Why would I want to use EMDR treatment versus regular therapy?
EMDR can be a compliment to what we think of as ‘regular talk therapy’ but it is not traditional talk-therapy, it’s more of a mindfulness-based therapy. It is a well-researched treatment that involves working with body sensations, emotions, memories, and core-self beliefs in eliminating painful past experiences.
EMDR helps to heal emotional wounds from the past, so you can move forward in a healthier way. EMDR typically helps heal trauma much quicker than traditional therapy because it quickly works between your left and right brain to reprocess.
Can EMDR treatment be used with any age group?
Yes, anyone who can verbalize their trauma can participate in EMDR. For children, they should be able to speak in full sentences about what has happened to them or what they experienced but do not need to be able to read or write.
What can I expect during an EMDR session? How long are the sessions?
EMDR is a structured therapy approach that follows a set protocol for everyone who practices it. It follows 8 phases that begin with information gathering and end with reprocessing the trauma. When using it in session, you and your therapist will discuss how to use bilateral stimulation such as tappers that buzz between your hands, tapping yourself on your knees or arms, or following an object with your eyes. In a session you will focus on finding the root of your trauma as it pertains to what you are experiencing now.
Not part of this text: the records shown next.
(* ===== verification/_CoqProject ===== *)
-Q . S2P
Prelude.v
Bytes.v
Decimal.v
Pattern.v
Slice.v
Params.v
Tree.v
TreeSpec.v
TreeLookup.v
Router.v
Accept.v
AcceptSpec.v
Fasthttp.v
Errors.v
Ctx.v
Handler.v
Isolation.v
App.v
AppSpec.v
Dispatch.v
Reference.v
Options.v
Static.v
StaticLife.v
Hooks.v
Bufio.v
Stream.v
Sse.v
Lifecycle.v
Middleware.v
RateLimit.v
RealIP.v
Auth.v
Cors.v
Endpoints.v
Emit.v
Otel.v
Answers.v
Logger.v
Stack.v
Rounding.v
Histogram.v
Compare.v
LoadGen.v
Summarize.v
Most sessions are as long or short as any other session with your therapist, 45-55 minutes.
Are there specific disorders that EMDR work for?
EMDR is ideal for chronic pain, depression, anxiety, panic attacks, grief/loss, addictions, phobias, trauma and post-traumatic stress
What is EMDR?
EMDR stands for Eye Movement Desensitization and Reprocessing.
It utilizes bilateral stimulation to maximize treatment effects to make more progress in less time and often it is widely assumed that severe emotional pain requires a long time to heal. EMDR therapy shows that the mind can in fact heal from psychological trauma much as the body recovers from physical trauma.
When you cut your hand, your body works to close the wound. If a foreign object or repeated injury irritates the wound, it festers and causes pain. Once the block is removed, healing resumes. EMDR therapy demonstrates that a similar sequence of events occurs with mental processes.
The brain’s information processing system naturally moves toward mental health. If the system is blocked or imbalanced by the impact of a disturbing event, the emotional wound festers and can cause intense suffering. Once the block is removed, healing resumes. Using the detailed protocols and procedures learned in EMDR therapy training sessions, clinicians help clients activate their natural healing processes.
Eye movements (or other bilateral stimulation) are used during one part of the session. After the clinician has determined which memory to target first, he asks the client to hold different aspects of that event or thought in mind and to use his eyes to track the therapist’s hand as it moves back and forth across the client’s field of vision. As this happens, for reasons believed by a Harvard researcher to be connected with the biological mechanisms involved in Rapid Eye Movement (REM) sleep, internal associations arise and the clients begin to process the memory and disturbing feelings.
In successful EMDR therapy, the meaning of painful events is transformed on an emotional level. For instance, a rape victim shifts from feeling horror and self-disgust to holding the firm belief that, “I survived it and I am strong.” Unlike talk therapy, the insights clients gain in EMDR therapy result not so much from clinician interpretation, but from the client’s own accelerated intellectual and emotional processes.
The net effect is that clients conclude EMDR therapy feeling empowered by the very experiences that once debased them. Their wounds have not just closed, they have transformed. As a natural outcome of the EMDR therapeutic process, the clients’ thoughts, feelings and behavior are all robust indicators of emotional health and resolution—all without speaking in detail or doing homework used in other therapies.